▶ **WORK ORDER**:
Only one number is expected here, namely how many lines of the entries below hold the string "used".

▶ **DATA FOR REVIEW**:

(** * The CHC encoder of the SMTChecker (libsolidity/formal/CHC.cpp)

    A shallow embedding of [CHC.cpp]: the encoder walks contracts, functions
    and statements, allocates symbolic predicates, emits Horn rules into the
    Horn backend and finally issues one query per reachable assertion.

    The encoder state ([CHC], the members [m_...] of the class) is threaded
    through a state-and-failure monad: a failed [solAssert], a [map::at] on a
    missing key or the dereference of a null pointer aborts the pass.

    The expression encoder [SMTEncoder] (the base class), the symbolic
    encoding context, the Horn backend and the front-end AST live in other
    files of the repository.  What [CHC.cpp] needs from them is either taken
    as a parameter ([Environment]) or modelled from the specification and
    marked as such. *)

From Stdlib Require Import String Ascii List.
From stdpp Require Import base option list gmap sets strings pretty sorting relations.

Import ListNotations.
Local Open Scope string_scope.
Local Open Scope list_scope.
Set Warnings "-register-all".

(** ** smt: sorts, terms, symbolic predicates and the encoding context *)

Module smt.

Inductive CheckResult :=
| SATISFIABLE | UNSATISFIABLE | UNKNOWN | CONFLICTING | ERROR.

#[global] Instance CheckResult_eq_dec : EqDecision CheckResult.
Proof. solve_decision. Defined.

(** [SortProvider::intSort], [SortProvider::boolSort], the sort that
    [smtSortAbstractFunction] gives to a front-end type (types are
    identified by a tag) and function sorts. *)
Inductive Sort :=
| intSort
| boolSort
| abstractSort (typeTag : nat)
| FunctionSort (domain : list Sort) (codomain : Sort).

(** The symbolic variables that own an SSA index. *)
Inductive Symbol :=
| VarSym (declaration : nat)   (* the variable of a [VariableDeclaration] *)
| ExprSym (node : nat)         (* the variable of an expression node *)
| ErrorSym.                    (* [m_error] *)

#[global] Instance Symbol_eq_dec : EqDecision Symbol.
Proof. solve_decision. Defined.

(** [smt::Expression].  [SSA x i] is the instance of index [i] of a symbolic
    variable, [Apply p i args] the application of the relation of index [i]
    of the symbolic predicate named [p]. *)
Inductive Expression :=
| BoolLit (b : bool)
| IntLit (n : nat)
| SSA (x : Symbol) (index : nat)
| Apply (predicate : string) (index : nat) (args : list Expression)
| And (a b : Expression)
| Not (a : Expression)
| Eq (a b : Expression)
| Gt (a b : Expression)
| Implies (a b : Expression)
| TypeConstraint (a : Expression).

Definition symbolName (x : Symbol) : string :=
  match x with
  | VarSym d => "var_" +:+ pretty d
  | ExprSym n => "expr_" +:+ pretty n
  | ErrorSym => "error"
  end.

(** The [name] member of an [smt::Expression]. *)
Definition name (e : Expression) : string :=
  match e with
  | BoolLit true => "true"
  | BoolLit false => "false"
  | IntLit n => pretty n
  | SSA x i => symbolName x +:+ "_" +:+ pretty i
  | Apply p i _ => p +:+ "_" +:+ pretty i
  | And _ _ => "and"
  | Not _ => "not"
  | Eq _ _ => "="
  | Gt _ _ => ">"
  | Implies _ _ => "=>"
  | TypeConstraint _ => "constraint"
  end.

==

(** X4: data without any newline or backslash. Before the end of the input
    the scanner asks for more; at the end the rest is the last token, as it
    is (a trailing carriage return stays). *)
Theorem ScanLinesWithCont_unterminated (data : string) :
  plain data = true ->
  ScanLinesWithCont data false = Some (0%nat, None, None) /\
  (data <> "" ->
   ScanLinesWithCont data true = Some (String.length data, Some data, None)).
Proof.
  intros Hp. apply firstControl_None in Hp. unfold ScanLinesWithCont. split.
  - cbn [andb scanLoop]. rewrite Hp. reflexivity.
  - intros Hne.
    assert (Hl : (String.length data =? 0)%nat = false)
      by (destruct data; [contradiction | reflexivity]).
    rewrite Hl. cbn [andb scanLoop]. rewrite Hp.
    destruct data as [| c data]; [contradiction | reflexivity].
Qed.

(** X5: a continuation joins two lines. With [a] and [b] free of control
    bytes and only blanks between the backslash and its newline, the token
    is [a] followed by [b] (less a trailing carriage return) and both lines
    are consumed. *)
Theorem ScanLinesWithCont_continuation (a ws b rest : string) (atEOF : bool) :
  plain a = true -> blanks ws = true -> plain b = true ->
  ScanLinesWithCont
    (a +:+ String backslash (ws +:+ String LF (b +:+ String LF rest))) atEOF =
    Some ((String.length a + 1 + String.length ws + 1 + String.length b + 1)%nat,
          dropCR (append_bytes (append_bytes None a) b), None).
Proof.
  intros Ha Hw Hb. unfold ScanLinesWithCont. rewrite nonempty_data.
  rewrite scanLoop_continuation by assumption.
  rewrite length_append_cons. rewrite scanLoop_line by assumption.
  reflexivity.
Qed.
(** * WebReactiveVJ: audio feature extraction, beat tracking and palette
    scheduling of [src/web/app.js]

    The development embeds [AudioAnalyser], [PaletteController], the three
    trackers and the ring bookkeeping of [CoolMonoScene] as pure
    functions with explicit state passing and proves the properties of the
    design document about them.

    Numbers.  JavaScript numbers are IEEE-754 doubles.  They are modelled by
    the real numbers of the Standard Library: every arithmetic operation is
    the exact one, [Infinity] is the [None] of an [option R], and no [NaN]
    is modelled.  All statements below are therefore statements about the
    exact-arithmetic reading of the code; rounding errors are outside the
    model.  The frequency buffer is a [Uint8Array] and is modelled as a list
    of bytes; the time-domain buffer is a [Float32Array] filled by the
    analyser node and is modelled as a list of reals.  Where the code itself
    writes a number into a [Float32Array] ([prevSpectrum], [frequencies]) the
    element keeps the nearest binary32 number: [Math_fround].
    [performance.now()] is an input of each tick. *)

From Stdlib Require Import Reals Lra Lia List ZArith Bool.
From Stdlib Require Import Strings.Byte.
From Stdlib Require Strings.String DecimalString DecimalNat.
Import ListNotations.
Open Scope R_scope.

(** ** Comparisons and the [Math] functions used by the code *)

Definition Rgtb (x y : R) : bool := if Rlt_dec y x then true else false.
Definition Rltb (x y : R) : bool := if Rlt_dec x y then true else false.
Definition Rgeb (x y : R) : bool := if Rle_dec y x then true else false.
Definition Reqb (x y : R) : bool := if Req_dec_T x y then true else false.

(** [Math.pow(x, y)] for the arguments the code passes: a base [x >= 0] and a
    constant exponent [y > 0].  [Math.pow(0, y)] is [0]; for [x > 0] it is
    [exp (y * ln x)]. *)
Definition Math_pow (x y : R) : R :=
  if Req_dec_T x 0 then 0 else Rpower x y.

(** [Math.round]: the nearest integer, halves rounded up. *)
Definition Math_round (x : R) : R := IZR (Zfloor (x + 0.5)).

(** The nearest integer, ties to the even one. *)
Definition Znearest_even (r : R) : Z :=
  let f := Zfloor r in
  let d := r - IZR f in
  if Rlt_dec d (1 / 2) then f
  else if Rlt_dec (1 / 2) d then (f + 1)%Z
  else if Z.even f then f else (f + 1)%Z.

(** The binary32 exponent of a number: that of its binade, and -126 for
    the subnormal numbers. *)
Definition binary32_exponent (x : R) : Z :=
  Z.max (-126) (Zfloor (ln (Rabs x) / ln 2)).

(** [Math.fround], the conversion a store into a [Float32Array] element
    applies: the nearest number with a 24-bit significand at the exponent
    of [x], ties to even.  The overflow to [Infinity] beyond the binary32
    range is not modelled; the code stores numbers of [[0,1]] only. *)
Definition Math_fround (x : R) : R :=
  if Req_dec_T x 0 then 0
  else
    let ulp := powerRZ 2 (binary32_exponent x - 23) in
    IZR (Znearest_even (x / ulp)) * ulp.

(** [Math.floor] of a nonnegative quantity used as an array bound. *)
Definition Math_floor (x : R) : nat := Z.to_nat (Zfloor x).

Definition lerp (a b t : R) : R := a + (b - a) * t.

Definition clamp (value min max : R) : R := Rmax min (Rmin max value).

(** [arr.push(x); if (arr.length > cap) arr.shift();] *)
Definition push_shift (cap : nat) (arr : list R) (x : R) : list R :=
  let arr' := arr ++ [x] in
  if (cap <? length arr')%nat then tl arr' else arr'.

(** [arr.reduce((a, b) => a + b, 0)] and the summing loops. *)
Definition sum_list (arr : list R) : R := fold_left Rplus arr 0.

▶ **RESPONSE TO THE EXERCISE**:
2